The encoder contains self-attention layers. In a self-attention layer, all of the keys, values and queries come from the same place, in this case, the output of the previous layer in the encoder. Each position in the encoder can attend to all positions in the previous layer of the encoder.
Similarly, self-attention layers in the decoder allow each position in the decoder to attend to all positions in the decoder up to and including that position. We need to prevent leftward information flow in the decoder to preserve the auto-regressive property. We implement this inside of scaled dot-product attention by masking out (setting to −∞) all values in the input of the softmax which correspond to illegal connections.
In “encoder-decoder attention” layers, the queries come from the previous decoder layer, and the memory keys and values come from the output of the encoder. This allows every position in the decoder to attend over all positions in the input sequence.
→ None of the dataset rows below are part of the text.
(* ===== verification/RpcHelpers.v ===== *)
(** * RPC helpers ([sdk/kit/src/rpc-helpers.ts])

    The per-client blockhash caches, signing, and sending with confirmation. What the
    network, the signer and the clock answer comes in as functions; the polling loop runs
    on fuel, and [poll_loop_total] says how much is enough when sleeping takes time. *)

From Stdlib Require Import QArith Qround.
From S2P Require Import Prelude Types Accounts Composer.
Local Open Scope string_scope.
Local Open Scope Z_scope.
Local Open Scope list_scope.

(** ** [BlockhashCache] *)
Definition DEFAULT_BLOCKHASH_TTL_MS : Z := 30000.

Record BlockhashCache := mkBlockhashCache {
  bc_cached : option Blockhash;
  bc_fetchedAt : Z;
  bc_ttlMs : Z;
}.

Definition new_blockhash_cache (ttlMs : option Z) : BlockhashCache :=
  mkBlockhashCache None 0 (default DEFAULT_BLOCKHASH_TTL_MS ttlMs).

(** [if (this.cached && now - this.fetchedAt < this.ttlMs) return this.cached]. *)
Definition cache_hit (c : BlockhashCache) (now : Z) : option Blockhash :=
  match bc_cached c with
  | Some b => if now - bc_fetchedAt c <? bc_ttlMs c then Some b else None
  | None => None
  end.

(** The [await] in [refresh] returns at [now], the second clock reading. *)
Definition refresh (c : BlockhashCache) (answer : res SigilError Blockhash) (now : Z)
    : res SigilError Blockhash * BlockhashCache :=
  match answer with
  | Throw e => (Throw e, c)
  | Ok b => (Ok b, mkBlockhashCache (Some b) now (bc_ttlMs c))
  end.
(* ===== verification/X402FlowSpec.v ===== *)
(** * The x402 flow as a whole

    Theorems about [shieldedFetch] and sequences of calls, by weakest preconditions: a
    payment is made only when every guard allowed it, the number of requests is bounded, a
    refused call changes nothing, a replay is refused, the cumulative limit is kept. *)

From Stdlib Require Import QArith.
From S2P Require Import Prelude Types Accounts Bytes Numbers JsText Tokens OnChain StateResolver Inspector Policies Ledger Shield Pdas Composer RpcHelpers X402 X402Fetch X402Spec.
Local Open Scope string_scope.
Local Open Scope Z_scope.
Local Open Scope list_scope.

(** ** Weakest preconditions *)
Definition wp {C A} (m : flow C A) (w : X402World C)
    (Q : res x402_error A -> X402World C -> list effect -> Prop) : Prop :=
  let '(r, w', es) := m w in Q r w' es.

Section wp.
Context {C : Type}.
Implicit Types (w : X402World C) (es : list effect).

Lemma wp_ret {A} (a : A) w Q : wp (mret a) w Q <-> Q (Ok a) w [].
Proof. done. Qed.

Lemma wp_bind {A B} (m : flow C A) (f : A -> flow C B) w Q :
  wp (m ≫= f) w Q <->
  wp m w (fun r w' es =>
    match r with
    | Ok a => wp (f a) w' (fun r' w'' es' => Q r' w'' (es ++ es'))
    | Throw e => Q (Throw e) w' es
    end).
Proof.
  unfold wp, mbind, flow_bind. destruct (m w) as [[[a|e] w'] es]; [|done].
  by destruct (f a w') as [[r' w''] es'].
Qed.

Lemma wp_mono {A} (m : flow C A) w (Q Q' : res x402_error A -> X402World C -> list effect -> Prop) :
  wp m w Q -> (forall r w' es, Q r w' es -> Q' r w' es) -> wp m w Q'.
Proof. unfold wp. destruct (m w) as [[r w'] es]. auto. Qed.

Lemma wp_lift {A} (r : res x402_error A) w Q : wp (lift r) w Q <-> Q r w [].
Proof. done. Qed.

Lemma wp_effect e w Q : wp (effect_ e) w Q <-> Q (Ok tt) w [e].
Proof. done. Qed.

(** A result of the flow is an instance of its weakest precondition. *)
Lemma wp_run {A} (m : flow C A) w Q r w' es : wp m w Q -> m w = (r, w', es) -> Q r w' es.
Proof. unfold wp. intros H Hm. by rewrite Hm in H. Qed.
End wp.

(** ** What the effects say *)
Definition paid_request (e : effect) : bool :=
  match e with Requested (Some _) => true | _ => false end.
Definition request_effect (e : effect) : bool :=
  match e with Requested _ => true | _ => false end.
Definition signed_messages (es : list effect) : list TransactionMessage :=
  omap (fun e => match e with Signed m => Some m | _ => None end) es.
Definition count_effects (p : effect -> bool) (es : list effect) : nat :=
  length (filter (fun e => p e = true) es).

(** No payment leaves: nothing is signed, no request carries a payment. *)
Definition harmless (es : list effect) : Prop :=
  signed_messages es = [] /\ count_effects paid_request es = 0%nat.

Lemma signed_app es es' : signed_messages (es ++ es') = signed_messages es ++ signed_messages es'.
Proof. unfold signed_messages. apply omap_app. Qed.

Lemma count_app p es es' : count_effects p (es ++ es') = (count_effects p es + count_effects p es')%nat.
Proof. unfold count_effects. by rewrite filter_app, length_app. Qed.

Lemma harmless_app es es' : harmless es -> harmless es' -> harmless (es ++ es').
Proof. intros [H1 H2] [H3 H4]. split; [by rewrite signed_app, H1, H3|rewrite count_app; lia]. Qed.

Lemma harmless_nil : harmless [].
Proof. done. Qed.
#[export] Hint Resolve harmless_nil harmless_app : kit.

(** What a call without a payment may change: expired replay entries go. *)
Definition swept {C} (now : Z) (w w' : X402World C) : Prop :=
  xw_recent w' = xw_recent w /\ xw_shield w' = xw_shield w /\
  (xw_nonces w' = xw_nonces w \/ xw_nonces w' = gc (xw_nonces w) now).

Section guards.
Context {C Tx : Type} `{lib : !TxLib Tx} `{JsonLib} `{UrlLib} `{Base58Lib} `{PdaEnv}.
Implicit Types (config : option X402Config) (env : FetchEnv Tx) (w : X402World C).

(** Everything that was checked before the payment of [selected]. *)
Record authorised config env (o : option ShieldedFetchOptions) (urlStr : string) w
    (required : PaymentRequired) (selected : PaymentRequirements) (parsedAmount : Z) : Prop := {
  au_url : check_url config urlStr = Ok tt;
  au_header : exists response header, fe_fetch env 0 = Ok response /\ rp_status response = 402 /\
      rp_paymentRequired response = Some header /\
      decodePaymentRequiredHeader header = Ok required;
  au_selected : selected ∈ pq_accepts required /\ acceptable config selected = true;
  au_once : hasPaymentSignatureHeader (default [] (fo_headers <$> o)) = false;
  au_replay : replay_protected config = true ->
      (isDuplicate (xw_nonces w) urlStr (rq_payTo selected) (rq_amount selected)
         (fe_replayAt env)).1 = false;
  au_amount : validatePaymentAmount (xw_recent w) (JStr (rq_amount selected)) config
      = Ok parsedAmount;
  au_max : forall m, o ≫= fo_maxPayment = Some m -> parsedAmount <= m;
  au_policy : forall shieldCtx, xw_shield w = Some shieldCtx ->
      evaluateX402Payment selected shieldCtx config (Some (fe_signer env)) (fe_policyAt env) = Ok [];
  au_live : default false (fo_dryRun <$> o) = false;
}.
It can be seen that Transformer mainly utilizes two types of Attention—Self-attention and encoder-decoder attention. The Self-attention here is primarily aimed at eliminating external forces (LSTM, RNN, CNN, etc.), while the encoder-decoder attention continues the previous outsourcing solution (Figure 5), serving the same purpose of connecting the encoder and decoder.The Self Attention here, as the name implies, does not refer to the Attention mechanism between Target and Source, but rather the Attention mechanism occurring between elements within Source or within Target, which can also be understood as the attention calculation mechanism in the special case where Target=Source[12]..Let’s continue with the machine translation example. Suppose we want to translate from English (knowledge is powerful) to Chinese (知识就是力量). In the previous scheme without self-attention, Knowledge is powerful is first converted into hidden states, which serve as keys and values, while the query comes from s in the decoder. After introducing self-attention, the hidden states no longer need to be learned; the query directly comes from Knowledge is powerful, and the outcome of self-attention can be compared to the hidden state in RNN from Figure 5. In other words, self-attention accomplishes what RNN did solely through attention.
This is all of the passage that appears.